### Task prompt
Within the records below is a range that opens at the line with "Prefetch Abort resume" and closes at the line with "rewrite decide_True, u32_sub_l, Z.add_simpl_r". Return that range word for word, both ends included, and only that range.

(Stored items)
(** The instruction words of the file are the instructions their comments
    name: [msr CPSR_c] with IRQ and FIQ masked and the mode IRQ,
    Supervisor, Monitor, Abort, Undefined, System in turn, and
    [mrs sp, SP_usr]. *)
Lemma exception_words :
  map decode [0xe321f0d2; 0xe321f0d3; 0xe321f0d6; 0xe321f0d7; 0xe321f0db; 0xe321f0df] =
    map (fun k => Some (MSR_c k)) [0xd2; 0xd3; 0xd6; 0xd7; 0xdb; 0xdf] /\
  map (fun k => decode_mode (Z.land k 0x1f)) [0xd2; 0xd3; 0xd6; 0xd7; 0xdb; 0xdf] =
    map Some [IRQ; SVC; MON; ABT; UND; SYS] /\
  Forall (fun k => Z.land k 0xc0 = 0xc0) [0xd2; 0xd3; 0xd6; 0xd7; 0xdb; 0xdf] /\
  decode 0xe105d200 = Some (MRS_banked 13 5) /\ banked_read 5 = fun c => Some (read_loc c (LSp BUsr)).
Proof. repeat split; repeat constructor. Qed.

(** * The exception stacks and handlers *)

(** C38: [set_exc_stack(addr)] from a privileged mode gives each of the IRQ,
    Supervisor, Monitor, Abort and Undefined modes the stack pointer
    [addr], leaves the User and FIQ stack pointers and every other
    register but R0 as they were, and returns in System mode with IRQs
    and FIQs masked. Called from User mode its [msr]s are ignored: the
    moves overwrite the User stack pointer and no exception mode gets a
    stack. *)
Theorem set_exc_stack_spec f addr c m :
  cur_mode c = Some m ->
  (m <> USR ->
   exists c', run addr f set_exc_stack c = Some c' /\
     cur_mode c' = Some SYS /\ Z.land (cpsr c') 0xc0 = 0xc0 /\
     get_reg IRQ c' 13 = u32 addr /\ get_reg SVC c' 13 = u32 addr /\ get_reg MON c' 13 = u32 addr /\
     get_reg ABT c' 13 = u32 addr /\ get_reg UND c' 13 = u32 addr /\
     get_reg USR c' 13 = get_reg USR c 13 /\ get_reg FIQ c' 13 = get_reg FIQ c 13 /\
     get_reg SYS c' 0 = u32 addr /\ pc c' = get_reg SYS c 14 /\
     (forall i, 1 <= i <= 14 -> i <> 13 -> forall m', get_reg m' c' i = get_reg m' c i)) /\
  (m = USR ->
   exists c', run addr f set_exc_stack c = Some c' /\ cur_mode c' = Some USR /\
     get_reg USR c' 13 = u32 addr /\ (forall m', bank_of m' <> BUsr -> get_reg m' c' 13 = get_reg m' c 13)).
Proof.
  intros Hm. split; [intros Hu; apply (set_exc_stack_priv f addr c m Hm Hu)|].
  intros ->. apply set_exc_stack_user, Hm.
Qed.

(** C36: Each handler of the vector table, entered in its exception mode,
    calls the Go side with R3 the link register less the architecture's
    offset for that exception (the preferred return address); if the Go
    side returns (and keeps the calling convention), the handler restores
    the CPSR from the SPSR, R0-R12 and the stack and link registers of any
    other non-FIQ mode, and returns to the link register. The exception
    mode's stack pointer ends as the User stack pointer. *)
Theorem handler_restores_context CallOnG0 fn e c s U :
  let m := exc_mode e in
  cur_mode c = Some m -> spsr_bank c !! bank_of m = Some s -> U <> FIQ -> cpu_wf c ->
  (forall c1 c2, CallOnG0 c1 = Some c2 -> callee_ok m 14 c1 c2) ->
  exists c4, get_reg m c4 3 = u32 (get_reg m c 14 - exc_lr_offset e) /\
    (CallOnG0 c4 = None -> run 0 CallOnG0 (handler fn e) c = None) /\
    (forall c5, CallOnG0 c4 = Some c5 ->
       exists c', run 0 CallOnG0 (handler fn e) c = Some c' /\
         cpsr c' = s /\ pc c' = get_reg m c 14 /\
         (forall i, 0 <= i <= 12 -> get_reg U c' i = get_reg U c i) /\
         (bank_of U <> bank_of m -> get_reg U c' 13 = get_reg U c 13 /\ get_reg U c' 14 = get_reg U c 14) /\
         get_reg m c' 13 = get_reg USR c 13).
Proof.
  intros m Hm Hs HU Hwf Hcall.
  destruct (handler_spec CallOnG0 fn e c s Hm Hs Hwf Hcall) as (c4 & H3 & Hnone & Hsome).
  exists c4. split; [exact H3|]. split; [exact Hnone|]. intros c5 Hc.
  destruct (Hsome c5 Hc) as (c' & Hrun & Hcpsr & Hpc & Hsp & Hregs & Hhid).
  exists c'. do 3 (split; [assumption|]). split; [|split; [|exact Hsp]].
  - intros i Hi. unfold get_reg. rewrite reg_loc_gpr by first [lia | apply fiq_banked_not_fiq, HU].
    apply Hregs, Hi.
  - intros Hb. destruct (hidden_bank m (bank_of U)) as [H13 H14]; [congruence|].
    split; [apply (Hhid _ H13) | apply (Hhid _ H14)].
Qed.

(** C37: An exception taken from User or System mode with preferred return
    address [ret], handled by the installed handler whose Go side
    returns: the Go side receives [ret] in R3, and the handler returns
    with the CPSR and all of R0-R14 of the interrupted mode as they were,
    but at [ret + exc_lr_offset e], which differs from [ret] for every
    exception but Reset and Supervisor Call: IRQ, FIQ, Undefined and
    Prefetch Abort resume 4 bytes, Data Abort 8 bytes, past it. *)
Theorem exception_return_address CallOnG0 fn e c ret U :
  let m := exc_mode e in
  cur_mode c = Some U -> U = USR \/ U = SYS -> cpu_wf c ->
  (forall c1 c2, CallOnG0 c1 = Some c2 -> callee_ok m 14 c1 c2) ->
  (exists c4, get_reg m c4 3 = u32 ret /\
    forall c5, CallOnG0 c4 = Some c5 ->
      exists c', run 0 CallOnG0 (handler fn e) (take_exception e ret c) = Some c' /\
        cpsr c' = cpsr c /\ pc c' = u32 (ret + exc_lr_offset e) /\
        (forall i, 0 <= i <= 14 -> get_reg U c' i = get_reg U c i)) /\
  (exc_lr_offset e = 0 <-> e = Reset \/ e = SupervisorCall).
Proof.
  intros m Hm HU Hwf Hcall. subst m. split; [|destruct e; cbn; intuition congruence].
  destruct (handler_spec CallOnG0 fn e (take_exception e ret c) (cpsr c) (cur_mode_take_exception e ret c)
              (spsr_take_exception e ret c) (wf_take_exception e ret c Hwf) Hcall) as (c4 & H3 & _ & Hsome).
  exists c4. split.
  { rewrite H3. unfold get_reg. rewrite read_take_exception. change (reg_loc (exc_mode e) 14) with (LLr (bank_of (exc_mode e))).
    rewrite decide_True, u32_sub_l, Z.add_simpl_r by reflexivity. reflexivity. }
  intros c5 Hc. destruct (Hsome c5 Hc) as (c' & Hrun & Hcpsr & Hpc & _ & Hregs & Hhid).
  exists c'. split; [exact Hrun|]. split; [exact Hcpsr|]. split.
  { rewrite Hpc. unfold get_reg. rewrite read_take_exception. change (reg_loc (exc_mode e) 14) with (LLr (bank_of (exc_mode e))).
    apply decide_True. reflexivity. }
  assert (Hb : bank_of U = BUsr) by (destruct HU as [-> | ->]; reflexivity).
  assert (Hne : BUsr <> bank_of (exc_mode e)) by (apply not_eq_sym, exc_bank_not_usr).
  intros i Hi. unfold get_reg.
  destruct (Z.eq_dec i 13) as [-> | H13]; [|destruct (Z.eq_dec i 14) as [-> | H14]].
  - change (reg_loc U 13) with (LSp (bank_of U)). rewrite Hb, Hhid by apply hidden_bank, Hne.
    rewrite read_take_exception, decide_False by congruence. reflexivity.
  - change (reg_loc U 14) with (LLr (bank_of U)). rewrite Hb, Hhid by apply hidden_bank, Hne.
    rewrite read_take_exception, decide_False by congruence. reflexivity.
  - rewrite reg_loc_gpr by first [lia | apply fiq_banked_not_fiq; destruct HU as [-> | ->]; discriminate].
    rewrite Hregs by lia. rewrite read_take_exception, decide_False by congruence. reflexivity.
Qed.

### Solution for this exercise
    Prefetch Abort resume 4 bytes, Data Abort 8 bytes, past it. *)
Theorem exception_return_address CallOnG0 fn e c ret U :
  let m := exc_mode e in
  cur_mode c = Some U -> U = USR \/ U = SYS -> cpu_wf c ->
  (forall c1 c2, CallOnG0 c1 = Some c2 -> callee_ok m 14 c1 c2) ->
  (exists c4, get_reg m c4 3 = u32 ret /\
    forall c5, CallOnG0 c4 = Some c5 ->
      exists c', run 0 CallOnG0 (handler fn e) (take_exception e ret c) = Some c' /\
        cpsr c' = cpsr c /\ pc c' = u32 (ret + exc_lr_offset e) /\
        (forall i, 0 <= i <= 14 -> get_reg U c' i = get_reg U c i)) /\
  (exc_lr_offset e = 0 <-> e = Reset \/ e = SupervisorCall).
Proof.
  intros m Hm HU Hwf Hcall. subst m. split; [|destruct e; cbn; intuition congruence].
  destruct (handler_spec CallOnG0 fn e (take_exception e ret c) (cpsr c) (cur_mode_take_exception e ret c)
              (spsr_take_exception e ret c) (wf_take_exception e ret c Hwf) Hcall) as (c4 & H3 & _ & Hsome).
  exists c4. split.
  { rewrite H3. unfold get_reg. rewrite read_take_exception. change (reg_loc (exc_mode e) 14) with (LLr (bank_of (exc_mode e))).
    rewrite decide_True, u32_sub_l, Z.add_simpl_r by reflexivity. reflexivity. }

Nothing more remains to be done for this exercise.